Oil and gas companies face a dearth of senior-level talent: Many long-standing leaders were casualties of the recent industry downturn and the retirement of the generation of Baby Boomers looms in the not-so-distant future. These dynamics are ushering in an era of a younger C-level executive. We’re now witnessing 30-something executives in line for the senior roles that have traditionally been held by more tenured leaders. The question we’re increasingly asked is: How do you determine whether a leader without an extensive track record in the field will succeed?

The less structured approach to finding and vetting candidates that many in the industry have relied upon in the past (e.g., through personal relationships and referrals within established networks) will need to shift to a more structured, rigorous assessment process. When evaluating leadership candidates with less experience, oil and gas companies will need to gauge individuals’ stretch potential. A core tool we use to get at an individual’s potential is our Executive Intelligence (ExI®) assessment, which targets the characteristics that specifically predict executive capability and business impact. C-level executives with high levels of Executive Intelligence were promoted 22% faster over the course of their careers.

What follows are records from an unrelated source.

(* ===== verification/NftDelta.v ===== *)
(** * Set updates in place of a full rendering: [internal/agent/enforce/nft/delta.go]

    [RenderDelta] is defined with the rendering; here its script is read as the
    element commands it consists of, and running them on the table of the old
    policy is proved to give a table that treats every packet as the full
    rendering of the new policy does. *)

From S2P Require Import Prelude GoStd Netip Wire Rendered NftAllocator NftRender.
Local Open Scope Z_scope.

(** ** Element commands *)

(** [add element] and [delete element]. *)
Record ElementCmd := MkElementCmd { ecAdd : bool; ecSet : string; ecElements : list string }.

Definition printCmd (table : string) (c : ElementCmd) : string :=
  line 0 ((if ecAdd c then "add" else "delete") +:+ " element inet " +:+ table +:+ " " +:+ ecSet c +:+
          " { " +:+ Join (ecElements c) ", " +:+ " }").

(** The commands [writeElements] writes for one change. *)
Definition peerCmds (add : bool) (pc : PeerChange) : list ElementCmd :=
  let '(v4, v6) := splitPeers (pcPeerCidrs pc) in
  (if decide (v4 = []) then [] else [MkElementCmd add (SetName (pcRuleId pc) false) v4]) ++
  (if decide (v6 = []) then [] else [MkElementCmd add (SetName (pcRuleId pc) true) v6]).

A new generation of engineers working in exploration and production companies took a front seat during the rise of unconventional drilling, placing their knowledge at a premium over earlier generations who weren’t exposed to such techniques. The byproducts of this shift in leadership demographics is a shortage of operations expertise. To bridge this gap over the longer term, organizations will need to repurpose high-potential talent across functions and geographies in order to build their skills and knowledge of the broader business.

The optimization of technology in the space is driving investment from private equity firms that want to capitalize on the opportunity, spurring a spate of IPOs. Integrated oil companies are also putting significant resources behind tech initiatives. This means organizations will need leaders who can quickly determine quality of oil and gas assets and who have the financial acumen to determine value.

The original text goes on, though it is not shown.